Rural areas also have significantly larger older populations than urban areas – which contributes to higher costs when it comes to delivering public services, including social care, to sparsely populated communities [4].

It is also grossly unfair that rural residents are expected to pay for more of their local government services through council tax than their urban counterparts [5].

Mr Biggs said: “The Provisional Settlement reinforces the view that there appears to be a conscious policy decision by the government that rural services should be increasingly funded by council tax payers.”

This meant there was an unacceptable widening in the gap in Government Funded Spending Power between predominantly urban and predominantly rural areas, said Mr Biggs.

With delays in introducing a new fairer funding formula, there was a clear need for the government to extend transitional arrangements to ease the pressure on services [6].

Mr Biggs said: “'These deeply held concerns were put by the RSN directly to Local Government Minister Rishi Sunak.

"As an MP representing the largely rural constituency of Richmond, North Yorkshire, it was clear that the Minister is well versed in the problems faced by rural authorities in delivering services in a continuing climate of austerity.

"Mr Sunak recognised RSN's role in championing rural areas and campaigning on behalf of rural authorities as they struggle to mitigate the effects of years of budgetary constraints.”

Media contact:

Graham Biggs MBE
RSN chief executive
T: 01588 674 922
M: 07966 790197
E: graham.biggs@sparse.gov.uk
W: www.rsnonline.org.uk


Editor's notes:

[1] The Rural Services Network is the only non-governmental organisation representing the interests of rural service providers and the communities that they serve. It involves currently some 154 Local Authorities and over 100 other service providers. It comprises SPARSE Rural, the Rural Assembly, the wider Rural Services Partnership and the RSN Community Group. The organisation works with Rural England, a stand-alone CIC research group. For details, visit www.rsnonline.org.uk.

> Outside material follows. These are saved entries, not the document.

Lemma reads_obj kvs : Forall (fun kv => reads (snd kv)) kvs -> reads (JObj kvs).
Proof.
  intros IH [|fuel] rest Hfuel Hrest; [lia|]. rewrite pr_obj in Hfuel |- *. rewrite norm_obj.
  assert (IH' : Forall (fun kv => reads (snd kv)) (ordered kvs)).
  { by rewrite ordered_perm. }
  revert Hfuel IH'. generalize (ordered kvs) as k. clear kvs IH. intros k Hfuel IH.
  cbn [length] in Hfuel. rewrite length_app in Hfuel. cbn [length] in Hfuel.
  rewrite <- app_comm_cons, <- app_assoc. cbn [app parse_value].
  rewrite skip_ws_id by done.
  destruct k as [|[k v] l]; [done|].
  destruct (join_head (pm (k, pr v)) (map pm (map prkv l))) as [t Ht].
  assert (He : expect "}" (join isep (map pm (map prkv ((k, v) :: l))) ++ "}"%char :: rest) = None).
  { change (map pm (map prkv ((k, v) :: l))) with (pm (k, pr v) :: map pm (map prkv l)).
    by rewrite Ht. }
  cbn [Ascii.eqb Bool.eqb dquote chr]. rewrite He.
  by rewrite reads_members by (done || lia).
Qed.

Lemma reads_all j : reads j.
Proof.
  induction j as [|b|z|s|l IH|kvs IH] using json_ind'.
  - intros [|fuel] rest Hfuel _; [lia|done].
  - intros [|fuel] rest Hfuel _; [lia|]. by destruct b.
  - apply reads_int.
  - apply reads_str.
  - by apply reads_arr.
  - by apply reads_obj.
Qed.
End RoundTrip.

(** ** Distinct keys *)

Lemma json_wf_arr l : json_wf (JArr l) <-> Forall json_wf l.
Proof. simpl. induction l as [|x l IH]; simpl; [done|]. by rewrite Forall_cons, IH. Qed.

Lemma json_wf_obj kvs :
  json_wf (JObj kvs) <-> List.NoDup (map fst kvs) /\ Forall (fun kv => json_wf (snd kv)) kvs.
Proof.
  simpl. apply and_iff_compat_l. induction kvs as [|[k v] l IH]; simpl; [done|].
  by rewrite Forall_cons, IH.
Qed.

Lemma map_fst_snd {A B} (g : A -> B) (l : list (string * A)) :
  map fst (map (fun kv => match kv with (k, v) => (k, g v) end) l) = map fst l.
Proof. rewrite map_map. apply map_ext. by intros []. Qed.

Lemma Forall_map_snd {A B} (g : A -> B) (P : B -> Prop) (l : list (string * A)) :
  Forall (fun kv => P (snd kv)) (map (fun kv => match kv with (k, v) => (k, g v) end) l) <->
  Forall (fun kv => P (g (snd kv))) l.
Proof. rewrite Forall_map. apply Forall_iff. by intros []. Qed.

Lemma norm_wf sort j : json_wf j -> json_wf (norm sort j).
Proof.
  induction j as [|b|z|s|l IH|kvs IH] using json_ind'; intros H; try done.
  - cbn [norm]. rewrite json_wf_arr in *. rewrite Forall_map.
    rewrite List.Forall_forall in *. auto.
  - rewrite json_wf_obj in H. destruct H as [Hn Hf].
    assert (Hf' : Forall (fun kv : string * json => json_wf (norm sort (snd kv))) kvs)
      by (rewrite List.Forall_forall in *; auto).
    cbn [norm]. rewrite json_wf_obj. destruct sort.
    + rewrite sort_keys_perm, map_fst_snd, Forall_map_snd. done.
    + rewrite map_fst_snd, Forall_map_snd. done.
Qed.

Lemma dict_set_fresh k v d : ~ In k (map fst d) -> dict_set k v d = d ++ [(k, v)].
Proof.
  induction d as [|[k' v'] d IH]; simpl; intros H; [done|].
  destruct (String.eqb_spec k k') as [->|]; [tauto|]. rewrite IH; [done|tauto].
Qed.

Lemma dict_update_fresh d e :
  List.NoDup (map fst (d ++ e)) -> dict_update d e = d ++ e.
Proof.
  unfold dict_update. revert d; induction e as [|[k v] e IH]; intros d H; simpl; [by rewrite app_nil_r|].
  rewrite dict_set_fresh.
  - rewrite IH by (by rewrite <- app_assoc). by rewrite <- app_assoc.
  - rewrite map_app in H. cbn [map fst] in H. apply NoDup_remove_2 in H.
    intros Hin. apply H, in_or_app. by left.
Qed.

Lemma dedup_wf j : json_wf j -> dedup j = j.
Proof.
  induction j as [|b|z|s|l IH|kvs IH] using json_ind'; intros H; try done.
  - cbn [dedup]. f_equal. rewrite json_wf_arr in H.
    rewrite <- (map_id l) at 2. apply map_ext_in. intros x Hx.
    rewrite List.Forall_forall in IH, H. auto.
  - rewrite json_wf_obj in H. destruct H as [Hn Hf]. cbn [dedup]. f_equal.
    rewrite dict_update_fresh by (cbn [app]; by rewrite map_fst_snd). cbn [app].
    rewrite <- (map_id kvs) at 2. apply map_ext_in. intros [k v] Hx.
    rewrite List.Forall_forall in IH, Hf. specialize (IH _ Hx). specialize (Hf _ Hx). simpl in *.
    by rewrite IH.
Qed.

(** ** Python values are well formed *)

Lemma dict_set_keys k v d : map fst (dict_set k v d) = if dict_mem k d then map fst d else (map fst d ++ [k])%list.
Proof.
  induction d as [|[k' v'] d IH]; [done|]. cbn [dict_set dict_mem existsb fst map app].
  destruct (String.eqb k k'); [done|]. cbn [map fst orb]. rewrite IH. unfold dict_mem. by destruct (existsb _ d).
Qed.

Lemma dict_mem_keys k d : dict_mem k d = true <-> In k (map fst d).
Proof.
  unfold dict_mem. rewrite existsb_exists, in_map_iff. split; intros (kv & H1 & H2); exists kv.
  - apply String.eqb_eq in H2. by subst.
  - subst k. by rewrite String.eqb_refl.
Qed.

Lemma dict_set_wf k v d : json_wf (JObj d) -> json_wf v -> json_wf (JObj (dict_set k v d)).
Proof.
  rewrite !json_wf_obj. intros [Hn Hf] Hv. split.
  - rewrite dict_set_keys. destruct (dict_mem k d) eqn:Em; [done|]. apply NoDup_ListNoDup, NoDup_app.
    split; [by apply NoDup_ListNoDup|]. split; [|apply NoDup_singleton].
    intros x Hx. rewrite list_elem_of_singleton. intros ->. apply list_elem_of_In, dict_mem_keys in Hx. congruence.
  - clear Hn. induction Hf as [|[k' v'] d Hv' Hd IH]; cbn [dict_set]; [by repeat constructor|].
    destruct (String.eqb k k'); by constructor.
Qed.

Lemma dict_update_wf d e :
  json_wf (JObj d) -> Forall (fun kv => json_wf (snd kv)) e -> json_wf (JObj (dict_update d e)).
Proof.
  unfold dict_update. intros Hd He. revert d Hd. induction He as [|[k v] e Hv He IH]; intros d Hd; [done|].
  cbn [fold_left fst snd]. by apply IH, dict_set_wf.
Qed.
(* ===== verification/PyText.v ===== *)
(** * More text operations

    [lower], substring search, [repr] of a string and the UTF-8 decoder with
    replacement, on strings of code points below 256. *)

From S2P Require Import Prelude PyStr PyJson PyJsonFacts PyTime WireIds AuditHash.

Local Open Scope string_scope.

(** [s.lower()] *)
Definition lower_char (c : ascii) : ascii :=
  let n := code c in
  if ((65 <=? n) && (n <=? 90))%N then chr (n + 32)
  else if ((192 <=? n) && (n <=? 222) && negb (n =? 215))%N then chr (n + 32)
  else c.
Definition lower (s : string) : string := unchars (map lower_char (chars s)).

(** [sub in s] *)
Fixpoint list_infixb (p l : list ascii) : bool :=
  list_prefixb p l || match l with [] => false | _ :: l' => list_infixb p l' end.
Definition py_in (sub s : string) : bool := list_infixb (chars sub) (chars s).

(** [repr(s)]: single quotes, unless the text has one and no double quote. *)
Definition repr_char (quote c : ascii) : list ascii :=
  let n := code c in
  if Ascii.eqb c "\" then ["\"; "\"]%char
  else if Ascii.eqb c quote then ["\"%char; c]
  else if (n =? 10)%N then ["\"; "n"]%char
  else if (n =? 13)%N then ["\"; "r"]%char
  else if (n =? 9)%N then ["\"; "t"]%char
  else if ((n <? 32) || (127 <=? n) && (n <=? 160) || (n =? 173))%N
       then ["\"%char; "x"%char; hex_char (n / 16); hex_char (n mod 16)]
  else [c].
Definition py_repr (s : string) : string :=
  let quote := if existsb (Ascii.eqb "'") (chars s) && negb (existsb (Ascii.eqb dquote) (chars s))
               then dquote else "'"%char in
  unchars (quote :: flat_map (repr_char quote) (chars s) ++ [quote])%list.

(** [b.decode("utf-8", errors="replace")]: a byte that starts no code point below 256 is replaced.
    The replacement character U+FFFD is outside the model's alphabet; a question mark stands for
    it. *)
Fixpoint utf8_decode_list (l : list ascii) : list ascii :=
  match l with
  | [] => []
  | c :: l' =>
      if (code c <? 128)%N then c :: utf8_decode_list l'
      else if ((194 <=? code c) && (code c <=? 195))%N then
        match l' with
        | d :: l'' =>
            if ((128 <=? code d) && (code d <? 192))%N
            then chr ((code c - 192) * 64 + (code d - 128)) :: utf8_decode_list l''
            else "?"%char :: utf8_decode_list l'
        | [] => ["?"%char]
        end
      else "?"%char :: utf8_decode_list l'
  end.
Definition utf8_decode (b : string) : string := unchars (utf8_decode_list (chars b)).

Lemma utf8_decode_char c l : utf8_decode_list (utf8_char c ++ l)%list = c :: utf8_decode_list l.
Proof.
  pose proof (code_bound c) as Hb. unfold utf8_char.
  destruct (N.ltb_spec (code c) 128) as [Hlt|Hge].
  { cbn [app utf8_decode_list]. by rewrite (proj2 (N.ltb_lt _ _) Hlt). }
  assert (Hd : (2 <= code c / 64 < 4)%N).
  { split; [apply N.div_le_lower_bound; lia|apply N.Div0.div_lt_upper_bound; lia]. }
  pose proof (N.mod_lt (code c) 64 ltac:(done)) as Hm.
  pose proof (N.div_mod (code c) 64 ltac:(done)) as E.
  revert Hd Hm E. generalize (code c / 64)%N (code c mod 64)%N. intros q m Hd Hm E.
  cbn [app utf8_decode_list]. rewrite !code_chr by lia.
  destruct (N.ltb_spec (192 + q) 128), (N.leb_spec 194 (192 + q)), (N.leb_spec (192 + q) 195),
    (N.leb_spec 128 (128 + m)), (N.ltb_spec (128 + m) 192); try lia.
  cbn [andb]. f_equal. rewrite <- (chr_code c), E. f_equal. lia.
Qed.

Lemma utf8_decode_utf8 s : utf8_decode (utf8 s) = s.
Proof.
  unfold utf8_decode, utf8. rewrite chars_unchars. rewrite <- (unchars_chars s) at 2. f_equal.
  induction (chars s) as [|c l IH]; [done|]. cbn [flat_map]. by rewrite utf8_decode_char, IH.
Qed.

[2] The provisional local government finance settlement for (2018-19) was announced on Tuesday, 19 December 2017. It is due to be finalised over the coming weeks following a government consultation which ended on Tuesday, 16 January 2018. A delegation from the Rural Services Network met Local Government Minister Rishi Sunak on Monday, 15 January 2018. To see the provisional settlement, visit: https://www.gov.uk/government/collections/provisional-local-government-finance-settlement-england-2018-to-2019

[3] In 2015/16, Settlement Funding Assessment (SFA) per head of population in predominantly urban areas at circa £428 was already some 43% higher than in predominantly rural areas of circa £299. By the end of the settlement period, SFA per head in predominantly urban areas will reduce by just 30.79% compared to a reduction of 41.25% in predominantly rural areas.

[4] Over the next few years, the number of older residents in shire areas is projected to rise at an average annual rate of 2.0%, compared to an English average of 1.8% – and an increase of 1.9% in London boroughs  and 1.5% in metropolitan boroughs. The use of the Social Care Relative Needs Formula, frozen in 2013/14, in the Better Care Fund means that social care authorities serving rural areas are not being recompensed for the significant growth in their older population. In 2019/20, the average predominantly urban resident will attract £37.74 per head in Improved Better Care Funding, £8.20 per head more than rural residents per head (of £29.54).

[5] Council Tax per head (as reflected in the Provisional Settlement) in 2018/19 is £541.46 for Predominantly Rural Areas compared to £450.58 in Predominantly Urban Areas. The gap is a completely unfair, and unacceptable, (circa) £91 per head. By 2019/20 71% of Spending Power will be paid for through Council Tax in rural areas compared to just 57% in urban. In other words, the government is content for people in rural areas to pay more council tax from lower incomes and yet receive fewer services than their urban counterparts.  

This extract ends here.